Bunlar, Hevazin ile, Sakif idi ki, hemen,
Savaş hazırlığına başladılar o günden.
Lakin Mekke fethine gidildiğini, onlar,
Sonradan öğrenince biraz rahatladılar.
Ama devam ettiler, bu hazırlıklarına.
Hatta daha ziyade hız verdi onlar buna.
Zira düşündüler ki: Mekke fethedilince,
Bizim üzerimize gelirler binnetice.
Ve yine dediler ki: Biz savaşçı milletiz.
Onlarla savaşırsak, elbette biz yeneriz.
Sebebine gelince, onlar, bugüne kadar,
Harp bilen bir kavimle hiç karşılaşmadılar.

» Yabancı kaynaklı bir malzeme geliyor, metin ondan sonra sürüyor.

(* ===== verification/WorkFlow.v ===== *)
(** * The life of a message in a [WorkQueue]

    Backpressure, first-in-first-out order, the visibility timeout, and the
    retry limit: what happens to one message from [enqueue] to [ack] or to the
    dead-letter topic. *)
From S2P Require Import Prelude PyDict Queue Transport Types WorkQueue WorkDispatch WorkSteps.
Import WorkQueue.

Section flow.
Context {T H : Type}.
Abbreviation world := (heap T (qstate H * wq H)).
Implicit Types (h : world) (w : wq H).
Variable isoformat : Z -> string.

(** ** Backpressure *)

Definition at_capacity (t : string) w : bool :=
  bool_decide (0 < max_work_queue_size (cfg w)) &&
  bool_decide (max_work_queue_size (cfg w) <= Z.of_nat (length (pending_of t w))).

Definition enqueue_headers (t : string) (vt : option val) (hd : hdrs) w : hdrs :=
  dmerge [(h_retry, VInt 0); (h_topic, VStr t); (h_enqueued, VStr (isoformat (now w)));
    (h_vt, default (default_visibility_timeout (cfg w)) vt)] hd.

Definition enqueued_msg (t : string) (p : val) (vt : option val) (hd : hdrs) h : Message :=
  mkMessage (uuid4 (h_uuid h)) t p (enqueue_headers t vt hd (the_wq h)) (now (the_wq h)) None None.

Lemma enqueue_locked_run t p vt hd h :
  enqueue_locked isoformat t p vt hd h =
    if at_capacity t (the_wq h)
    then (Raise (QueueFullError t (max_work_queue_size (cfg (the_wq h)))),
          with_wq (S (h_uuid h)) (the_wq h) h)
    else (Ok (uuid4 (h_uuid h)),
          with_wq (S (h_uuid h)) (filed_last t (enqueued_msg t p vt hd h) (the_wq h)) h).
Proof.
  destruct h as [n tr [q w]]. unfold enqueue_locked, new_message, new_uuid, get_wq, gets, bind, ret. cbn.
  unfold at_capacity. cbn. by destruct (_ && _).
Qed.

(** Backpressure: [enqueue] raises [QueueFullError] exactly when the queue is
    bounded and the topic already has that many pending messages, and then leaves
    every table as it was; otherwise the message is the last of its topic's queue
    when the lock is released, and its id is returned. *)
Theorem enqueue_backpressure t p vt hd h :
  let r := enqueue_locked isoformat t p vt hd h in
  if decide (0 < max_work_queue_size (cfg (the_wq h)) <= Z.of_nat (length (pending_of t (the_wq h))))
  then enqueue isoformat t p vt hd h = (Raise (QueueFullError t (max_work_queue_size (cfg (the_wq h)))), r.2) /\
       the_wq r.2 = the_wq h
  else exists m, r.1 = Ok (msg_id m) /\ payload m = p /\
       pending_of t (the_wq r.2) = pending_of t (the_wq h) ++ [m] /\
       forall t', t' <> t -> pending_of t' (the_wq r.2) = pending_of t' (the_wq h).
Proof.
  cbv zeta. unfold enqueue, bind. rewrite enqueue_locked_run.
  destruct (at_capacity t (the_wq h)) eqn:Hc; unfold at_capacity in Hc.
  - apply andb_true_iff in Hc as [?%bool_decide_eq_true ?%bool_decide_eq_true].
    by rewrite decide_True by lia.
  - apply andb_false_iff in Hc. rewrite !bool_decide_eq_false in Hc.
    rewrite decide_False by lia. exists (enqueued_msg t p vt hd h).
    split_and!; [done|done| |].
    + change (pending_of t (filed_last t (enqueued_msg t p vt hd h) (the_wq h)) =
        pending_of t (the_wq h) ++ [enqueued_msg t p vt hd h]).
      unfold filed_last. by rewrite pending_of_put, decide_True.
    + intros t' Ht.
      change (pending_of t' (filed_last t (enqueued_msg t p vt hd h) (the_wq h)) = pending_of t' (the_wq h)).
      unfold filed_last. by rewrite pending_of_put, decide_False.
Qed.

(** ** Order *)
Lemma dequeue_run t tm m q h :
  closed_wq (the_wq h) = false -> pending_of t (the_wq h) = m :: q ->
  let h1 := with_wq (h_uuid h) (set_pending (dset (pending (the_wq h)) t q) (the_wq h)) h in
  dequeue t tm h = (Ok (Done (Some (delivered_of m h))),
    with_wq (S (h_uuid h)) (flight_with (entry_of m t (t +:+ "._pull") h1) (the_wq h1)) h).
Proof.
  intros Hc Hp. cbv zeta. unfold dequeue, dequeue_pass, bind, get_wq, gets. rewrite Hc, Hp.
  unfold put_pending. by rewrite upd_wq_run, make_in_flight_run.
Qed.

Bütün hünerimizi, bu cenkte gösterelim.
Savaş nasıl olurmuş, onlara öğretelim.
Ve yirmibin kişilik kuvvetli bir orduyla,
Hevazin kabilesi, çıktılar o gün yola.
Başlarında Malik bin Avf diye biri vardı.
Bunlar, kendilerine çok güveniyorlardı.
Hatta zoru görünce kaçmamaları için,
Harbe, kadınları da geliyordu hepsinin.
Bu haberi Mekke’de işitince o Server,
Tahkik için, birini o yere gönderdiler.
O, bu emri alınca, Mekke’den hareketle,
Girdi düşman içine, tebdil-i kıyafetle.
Asıl niyetlerini öğrenip döndü geri.
Ve Resul-i zişâna arz etti bilgileri.
Peygamberimiz dahi, Eshabını toplayıp,
Attab ibni Esed’i, Mekke’ye vali yapıp,
Onikibin kişilik kahraman ordusuyla,
Hareket emri verip, süratle çıktı yola.
İslam’ın sancağını, emri ile Resulün,
Ali bin Ebi Talip taşıyor idi o gün.
Ve öncü kuvvetlerin kumandanlığını da,
Yine Halid bin Velid yapıyordu o anda.
Kâinatın sultanı, üst üste zırh giyerek,
Ve Düldül adındaki katırına binerek,
Şevval’in onbirinci gününün gecesinde,
Geldi ordusu ile, tam Huneyn vadisine.
O sabah namazını, kıldırıp cemaatle,
Harekete geçirdi ordusunu süratle.
Lakin pusu kurmuştu bu vadide düşmanlar.
Bundan habersiz idi, o anda Müslümanlar.
Alaca karanlıktı ortalık zira o an.
Haberdar olmadılar, pusu kurduklarından.